* **What is required**
Your answer is the lines below, exactly, from the one that contains "olift (budget e (xr_episodes req)) ;;;" through the one that contains "Definition as_extractor (e", both included.

Stored items

(* ===== verification/Prompts.v ===== *)
(** * The prompts the package ships ([extract/prompt.go])

    Their lines as the source has them. A raw string of Go cannot hold a backquote;
    here one stands for a double quote. *)

From S2P Require Import Prelude Utf8.

(** A raw string: its lines, with their quotes, joined by newlines. *)
Definition requote (b : N) : N := if N.eqb b 96 then 34%N else b.
Definition raw_string (lines : list string) : string :=
  of_bytes (map requote (bytes_of (String.concat newline lines))).

(** [extractionSystem]. *)
Definition extractionSystem : string := raw_string [
  "You read a fragment of an agent's conversation log and decide what, if";
  "anything, about it is worth remembering durably.";
  "";
  "Return JSON conforming to the schema you were given, and nothing else.";
  "";
  "WHAT TO RECORD";
  "";
  "Most fragments yield nothing. Returning no assertions and no retractions is a";
  "good answer and the common one. An extractor that finds something durable in";
  "every exchange fills a memory with noise, and that noise is then read back on";
  "every single recall -- which is worse than finding nothing at all.";
  "";
  "Record a claim only if all of these hold:";
  "  - it would still matter in a month, to someone who was not present;";
  "  - it is about the world, not about this conversation. `The user asked about";
  "    refunds` is a transcript, not a fact;";
  "  - it was stated or clearly implied, not inferred from one hedged remark.";
  "";
  "Do not record pleasantries, acknowledgements, questions, the agent's own output";
  "unless it records a commitment it has made, or anything the speaker framed as";
  "uncertain, hypothetical or someone else's opinion.";
  "";
  "SHAPE";
  "";
  "Each assertion is a triple with a sentence beside it:";
  "";
  "  subject    what the claim is about";
  "  predicate  the relation, as a lowercase snake_case slug containing no spaces";
  "  object     the value of that relation, one value per assertion";
  "  statement  the claim as one plain sentence -- this is what a model will later";
  "             be shown, and what full-text search will match against";
  "";
  "The triple is identity. The same claim extracted twice must produce the same";
  "three values or the memory will hold it twice, so:";
  "";
  "  - Keep subjects stable. The person the agent serves is `the user` in every";
  "    assertion, never `he` in one and their name in the next. Reuse a subject";
  "    that already appears in the known facts before writing a new one.";
  "  - Keep predicates stable. Reuse a predicate that already appears in the known";
  "    facts before inventing one. `lives_in` and `resides_in` are one relation and";
  "    must not both exist.";
  "  - Put one thing in each object. Being allergic to two things is two";
  "    assertions, not one object holding both.";
  "";
  "TIME";
  "";
  "valid_from is when the claim became true in the world, which is usually not when";
  "it was mentioned. Resolve relative expressions -- `last spring`, `since";
  "Tuesday` -- against the current instant given below. When nothing in the text";
  "dates the claim, use the occurrence time of the episode that stated it.";
  "";
  "valid_to is when the claim stopped being true. It is usually absent, because";
  "most claims are still true. Set it only when a single episode describes a span";
  "that has already ended.";
  "";
  "confidence is required, between 0 and 1. Use it honestly: 1.0 for something";
  "stated plainly, lower for something merely implied.";
  "";
  "WHAT CHANGED";
  "";
  "You are shown the facts already believed, each with an id.";
  "";
  "  - If an episode contradicts one, retract it -- at the instant it stopped being";
  "    true, not now. `I moved to Berlin in June` closes the Paris fact on the";
  "    first of June, whatever today's date is. This is the whole difference";
  "    between a memory that can answer `where did they live last year` and one";
  "    that answers it with where they live today.";
  "  - If an episode merely restates a known fact, do nothing. It is recorded.";
  "  - If an episode adds a claim that stands alongside a known one rather than";
  "    replacing it, assert it and retract nothing. A second allergy does not";
  "    cancel the first.";
  "  - Never retract a fact the episodes say nothing about."].

(** [topicsPrompt]. *)
Definition topicsPrompt : string := raw_string [
  "You read a fragment of an agent's conversation log and name what it is about, so";
  "that only the relevant part of a large memory has to be consulted.";
  "";
  "Return JSON conforming to the schema you were given, and nothing else.";
  "";
  "List every subject the fragment says anything about, and every relation it";
  "touches, whether or not it makes a new claim about them. `I'm not vegetarian any";
  "more` names the subject `the user` and the relation `diet` while asserting";
  "nothing at all.";
  "";
  "Use the vocabulary an extraction would: the person the agent serves is `the";
  "user`, and relations are lowercase snake_case slugs.";
  "";
  "Be generous. Naming a subject that turns out to be irrelevant costs one line of";
  "a later prompt. Missing one hides a fact that should have been superseded."].

(** They are plain text of the length the source has. *)
Example prompts_text :
  (len extractionSystem, ValidString extractionSystem) = (3431%Z, true) /\ (len topicsPrompt, ValidString topicsPrompt) = (753%Z, true).
Proof. vm_compute. split; reflexivity. Qed.
(* ===== verification/Extract.v ===== *)
(** * Extraction by a model ([extract/extract.go], [extract/parse.go], [extract/prompt.go])

    [extract.New], [Extract] with its optional first pass, what is rendered for the
    model, and the reading of its answer: every claim and every closing is held to
    what a fact store accepts, or dropped. The model is a port; logging is not
    modelled; the shipped prompts are in [Prompts]. *)

From S2P Require Import Types OpsTypes Validate Windows Sha256 Strconv Ports Json Prompts.

#[local] Open Scope Z_scope.

Definition PromptVersion : Z := 1.
Definition DefaultMaxAssertions : Z := 16.
Definition DefaultMaxPromptBytes : Z := 256 * 1024.

(** ** Texts *)

(** What is used of [encoding/json], [time], [strings], [fmt] and the uuid package:
    reading the two replies, dates and ids, and writing times, ids, quoted strings,
    a confidence and the response schema. *)
Record jsonAssertion : Type := MkJsonAssertion {
  ja_subject : string;
  ja_predicate : string;
  ja_object : string;
  ja_statement : string;
  ja_valid_from : string;
  ja_valid_to : string;
  ja_confidence : option float64;
}.
Record jsonRetraction : Type := MkJsonRetraction { jr_fact_id : string; jr_at : string }.

(** [extraction] and [topics]: a field a reply leaves out is [None]. *)
Record extraction : Type := MkExtraction {
  ex_assertions : option (list jsonAssertion);
  ex_retractions : option (list jsonRetraction);
}.
Record topics : Type := MkTopics {
  to_subjects : option (list string);
  to_predicates : option (list string);
}.

Class Texts : Type := {
  unmarshal_extraction : string -> res extraction;
  unmarshal_topics : string -> res topics;
  (** [time.Parse(time.RFC3339, s)]; [time.ParseInLocation(time.DateOnly, s, loc)]. *)
  parse_RFC3339 : string -> option Time;
  parse_DateOnly : string -> N -> option Time;
  format_RFC3339 : Time -> string;
  ToLower : string -> string;
  uuid_Parse : string -> option N;
  uuid_String : N -> string;
  (** [%q] and [%.2f]. *)
  quoted : string -> string;
  two_decimals : float32 -> string;
  (** [json.Marshal] of a schema's document. *)
  json_text : json -> string;
}.

(** ** Options *)

Record Options : Type := MkOptions {
  opt_predicates : list Predicate;
  opt_instructions : string;
  opt_max_assertions : Z;
  opt_reconcile : bool;
  opt_max_prompt : Z;
}.

(** [slices.Compact]. *)
Fixpoint Compact (l : list string) : list string :=
  match l with
  | x :: l' =>
      match l' with
      | y :: _ => if String.eqb x y then Compact l' else x :: Compact l'
      | [] => [x]
      end
  | [] => []
  end.

(** One [write] of [digest]: the value behind its length. *)
Definition digest_entry (e : string * string) : string :=
  (e.1 ++ ":" ++ Itoa (len e.2) ++ ":" ++ e.2 ++ newline)%string.
Definition digest_entries (o : Options) : list (string * string) :=
  [("prompt", Itoa PromptVersion); ("instructions", opt_instructions o);
   ("assertions", Itoa (opt_max_assertions o)); ("reconcile", if opt_reconcile o then "true" else "false")]%string ++
  map (fun p => ("predicate"%string, p)) (opt_predicates o).
Definition digest_input (o : Options) : string := String.concat EmptyString (map digest_entry (digest_entries o)).

(** [digest]. *)
Definition digest (o : Options) : string := slice_to (sha256_hex (digest_input o)) 8.

Section Extract.
Context `{Tx : Texts} {W : Type}.

(** ** Prompts *)

Record Prompt : Type := MkPrompt { pr_system : string; pr_user : string; pr_schema : string }.

(** [extractionPrompt]. *)
Definition extractionPrompt (o : Options) : string :=
  (extractionSystem ++
   (if is_empty (TrimSpace (opt_instructions o)) then EmptyString
    else newline ++ newline ++ "WHAT THIS DEPLOYMENT CARES ABOUT" ++ newline ++ newline ++ TrimSpace (opt_instructions o)) ++
   (match opt_predicates o with
    | [] => EmptyString
    | ps =>
        newline ++ newline ++ "VOCABULARY" ++ newline ++ newline ++ "Use only these predicates, and no others:" ++ newline ++
        String.concat EmptyString (map (fun p => "  " ++ p ++ newline) ps) ++
        newline ++ "A claim that fits none of them is a claim not to record."
    end) ++
   newline ++ newline ++ "Return at most " ++ Itoa (opt_max_assertions o) ++
   " assertions. If more seem to qualify, return the " ++ Itoa (opt_max_assertions o) ++ " that" ++ newline ++
   "would matter most in a month.")%string.

(** [renderNow]. *)
Definition renderNow (now : Time) : string := ("The current instant is " ++ format_RFC3339 now ++ "." ++ newline)%string.

Definition render_fact (f : Fact) : string :=
  ("[" ++ uuid_String (f_id f) ++ "] " ++ f_statement f ++ newline ++
   "    " ++ f_subject f ++ " " ++ f_predicate f ++ " " ++ quoted (f_object f) ++
   " | since " ++ format_RFC3339 (v_from (f_valid f)) ++ ", " ++
   (if IsOpen (f_valid f) then "still true" else "ended " ++ format_RFC3339 (v_to (f_valid f))) ++
   " | confidence " ++ two_decimals (f_confidence f) ++ newline)%string.

(** [renderKnown]. *)
Definition renderKnown (known : list Fact) : string :=
  (newline ++ "KNOWN FACTS" ++ newline ++ newline ++
   match known with
   | [] => "Nothing is believed about this subject yet." ++ newline
   | _ => String.concat EmptyString (map render_fact known)
   end)%string.

Definition render_episode (ep : Episode) : string :=
  ("#" ++ Itoa (ep_seq ep) ++ " " ++ format_RFC3339 (ep_occurred ep) ++ " " ++
   (if is_empty (ep_actor ep) then ep_role ep else ep_role ep ++ " (" ++ ep_actor ep ++ ")") ++ ":" ++ newline ++
   ep_content ep ++ newline ++ newline)%string.

(** [renderEpisodes]. *)
Definition renderEpisodes (episodes : list Episode) : string :=
  (newline ++ "NEW EPISODES" ++ newline ++ newline ++ String.concat EmptyString (map render_episode episodes))%string.

(** The last step of [extractionSchema] and of [topicsSchema]. *)
Definition schema_text (s : jsonSchema) : string := json_text (marshal s).

(** ** The extractor *)

(** [Completer]. *)
Record Completer : Type := MkCompleter {
  c_Complete : Prompt -> op Error W string;
  c_Model : string;
}.

(** [Extractor]; its [predicates] are the options', a set once there is one. *)
Record ModelExtractor : Type := MkModelExtractor {
  me_completer : Completer;
  me_id : ExtractorID;
  me_opts : Options;
  me_system : string;
  me_schema : string;
}.

(** [New]. *)
Definition New (c : option Completer) (opts : Options) : res ModelExtractor :=
  match c with
  | None => Err (EWrap ErrInvalidConfig)
  | Some c =>
      reject (is_empty (c_Model c)) (EWrap ErrInvalidConfig) ;;?
      reject (opt_max_assertions opts <? 0) (EWrap ErrInvalidConfig) ;;?
      reject (opt_max_assertions opts >? MaxAssertionsPerExtraction) (EWrap ErrInvalidConfig) ;;?
      reject (opt_max_prompt opts <? 0) (EWrap ErrInvalidConfig) ;;?
      let predicates := Compact (sort_func String.compare (opt_predicates opts)) in
      check_all (fun p => match Predicate_Validate p with
                          | Ok _ => Ok tt
                          | Err e => Err (EJoin e (EWrap ErrInvalidConfig))
                          end) predicates ;;?
      let opts :=
        MkOptions predicates (opt_instructions opts)
          (if opt_max_assertions opts =? 0 then DefaultMaxAssertions else opt_max_assertions opts)
          (opt_reconcile opts)
          (if opt_max_prompt opts =? 0 then DefaultMaxPromptBytes else opt_max_prompt opts) in
      let id := ("mempher-extract/v" ++ Itoa PromptVersion ++ "+" ++ c_Model c ++ "+" ++ digest opts)%string in
      reject (len id >? MaxExtractorLen) (EWrap ErrInvalidConfig) ;;?
      Ok (MkModelExtractor c id opts (extractionPrompt opts)
            (schema_text (extractionSchema predicates (opt_max_assertions opts))))
  end.

(** ** Reading the answer *)

(** [decode]. *)
Definition decode {A} (unmarshal : string -> res A) (raw : string) : res A :=
  match unmarshal raw with
  | Ok a => Ok a
  | Err e => Err (EJoin e (EWrapX ErrMalformedResponse))
  end.

Definition is_some {A} (o : option A) : bool := match o with Some _ => true | None => false end.

(** [extraction.answered] and [topics.answered]. *)
Definition extraction_answered (e : extraction) : bool := is_some (ex_assertions e) || is_some (ex_retractions e).
Definition topics_answered (t : topics) : bool := is_some (to_subjects t) || is_some (to_predicates t).

(** [instant]. *)
Definition instant (s : string) (now : Time) : res Time :=
  let s := TrimSpace s in
  reject (is_empty s) (EWrap ErrInvalidValidity) ;;?
  match parse_RFC3339 s with
  | Some t => Ok t
  | None =>
      match parse_DateOnly s (t_loc now) with
      | Some t => Ok t
      | None => Err (EWrap ErrInvalidValidity)
      end
  end.

(** [assertion]. *)
Definition assertion (e : ModelExtractor) (raw : jsonAssertion) (now : Time) : res Assertion :=
  match ja_confidence raw with
  | None => Err (EWrap ErrInvalidFact)
  | Some confidence =>
      let? from := instant (ja_valid_from raw) now in
      let? to := if is_empty (TrimSpace (ja_valid_to raw)) then Ok zeroTime else instant (ja_valid_to raw) now in
      let a := MkAssertion (TrimSpace (ja_subject raw)) (TrimSpace (ja_predicate raw)) (TrimSpace (ja_object raw))
                 (TrimSpace (ja_statement raw)) (MkValidity from to) (f32_of_f64 confidence) in
      reject (negb (bool_decide (opt_predicates (me_opts e) = [])) && negb (one_of (a_predicate a) (opt_predicates (me_opts e))))
        (EWrap ErrInvalidFact) ;;?
      Assertion_Validate a ;;?
      Ok a
  end.

(** The loop of [assertions] and of [retractions]: what is read of each item, up to
    a cap, the refused ones left out. *)
Fixpoint read_capped {A B} (cap : Z) (read : A -> res B) (raws : list A) (out : list B) : list B :=
  match raws with
  | [] => out
  | raw :: rest =>
      if cap <=? Z.of_nat (length out) then out
      else
        match read raw with
        | Err _ => read_capped cap read rest out
        | Ok b => read_capped cap read rest (out ++ [b])
        end
  end.

(** [assertions]. *)
Definition assertions (e : ModelExtractor) (raws : list jsonAssertion) (now : Time) : list Assertion :=
  read_capped (opt_max_assertions (me_opts e)) (fun raw => assertion e raw now) raws [].

(** The map [known]: the last fact of an id. *)
Definition known_fact (known : list Fact) (id : FactID) : option Fact :=
  List.find (fun f => N.eqb (f_id f) id) (rev known).

(** [retraction]. *)
Definition retraction (raw : jsonRetraction) (known : list Fact) (now : Time) : res Retraction :=
  match uuid_Parse (TrimSpace (jr_fact_id raw)) with
  | None => Err (EWrap ErrInvalidExtraction)
  | Some id =>
      match known_fact known id with
      | None => Err (EWrap ErrInvalidExtraction)
      | Some fact =>
          let? at_ := instant (jr_at raw) now in
          reject (Before at_ (v_from (f_valid fact))) (EWrap ErrInvalidValidity) ;;?
          Retraction_Validate (MkRetraction id at_) ;;?
          Ok (MkRetraction id at_)
      end
  end.

(** [retractions]. *)
Definition retractions (raws : list jsonRetraction) (req : ExtractRequest) : list Retraction :=
  read_capped MaxRetractionsPerExtraction (fun raw => retraction raw (xr_known req) (xr_now req)) raws [].

(** [validate]. *)
Definition validate (e : ModelExtractor) (body : extraction) (req : ExtractRequest) : ExtractResult :=
  MkExtractResult (assertions e (default [] (ex_assertions body)) (xr_now req))
    (retractions (default [] (ex_retractions body)) req).

(** ** Extracting *)

(** [budget]. *)
Definition budget (e : ModelExtractor) (episodes : list Episode) : res unit :=
  reject (foldr (fun ep n => len (ep_content ep) + n) 0 episodes >? opt_max_prompt (me_opts e)) (EWrapX ErrPromptTooLarge).

(** Membership in [lowerSet]. *)
Definition in_lowerSet (values : list string) (s : string) : bool :=
  one_of (ToLower s) (map (fun v => ToLower (TrimSpace v)) values).

(** What [narrow] keeps of the known facts. *)
Definition narrowed (body : topics) (known : list Fact) : list Fact :=
  let named := default [] (to_subjects body) in
  let related := default [] (to_predicates body) in
  if Nat.eqb (length named) 0 && Nat.eqb (length related) 0 then known
  else List.filter (fun f => in_lowerSet named (f_subject f) || in_lowerSet related (f_predicate f)) known.

(** [narrow]. *)
Definition narrow (e : ModelExtractor) (req : ExtractRequest) : op Error W (list Fact) :=
  let! raw := c_Complete (me_completer e)
                (MkPrompt topicsPrompt (renderNow (xr_now req) ++ renderEpisodes (xr_episodes req))%string
                   (schema_text topicsSchema)) in
  let! body := olift (decode unmarshal_topics raw) in
  olift (reject (negb (topics_answered body)) (EWrapX ErrMalformedResponse)) ;;;
  oret (narrowed body (xr_known req)).

(** [extract]. *)
Definition extract (e : ModelExtractor) (req : ExtractRequest) (known : list Fact) : op Error W ExtractResult :=
  let! raw := c_Complete (me_completer e)
                (MkPrompt (me_system e)
                   (renderNow (xr_now req) ++ renderKnown known ++ renderEpisodes (xr_episodes req))%string
                   (me_schema e)) in
  let! body := olift (decode unmarshal_extraction raw) in
  olift (reject (negb (extraction_answered body)) (EWrapX ErrMalformedResponse)) ;;;
  oret (validate e body req).

(** [Extract]. *)
Definition Extract (e : ModelExtractor) (req : ExtractRequest) : op Error W ExtractResult :=
  match xr_episodes req with
  | [] => oret (MkExtractResult [] [])
  | _ =>
      olift (budget e (xr_episodes req)) ;;;
      let! known :=
        if opt_reconcile (me_opts e) && negb (Nat.eqb (length (xr_known req)) 0) then narrow e req
        else oret (xr_known req) in
      extract e req known
  end.

(** [*Extractor] as the port a worker is given. *)
Definition as_extractor (e : ModelExtractor) : Extractor W := MkExtractor (Extract e) (me_id e).
End Extract.
Arguments Completer : clear implicits.
Arguments ModelExtractor : clear implicits.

* **Exercise response**
      olift (budget e (xr_episodes req)) ;;;
      let! known :=
        if opt_reconcile (me_opts e) && negb (Nat.eqb (length (xr_known req)) 0) then narrow e req
        else oret (xr_known req) in
      extract e req known
  end.

(** [*Extractor] as the port a worker is given. *)
Definition as_extractor (e : ModelExtractor) : Extractor W := MkExtractor (Extract e) (me_id e).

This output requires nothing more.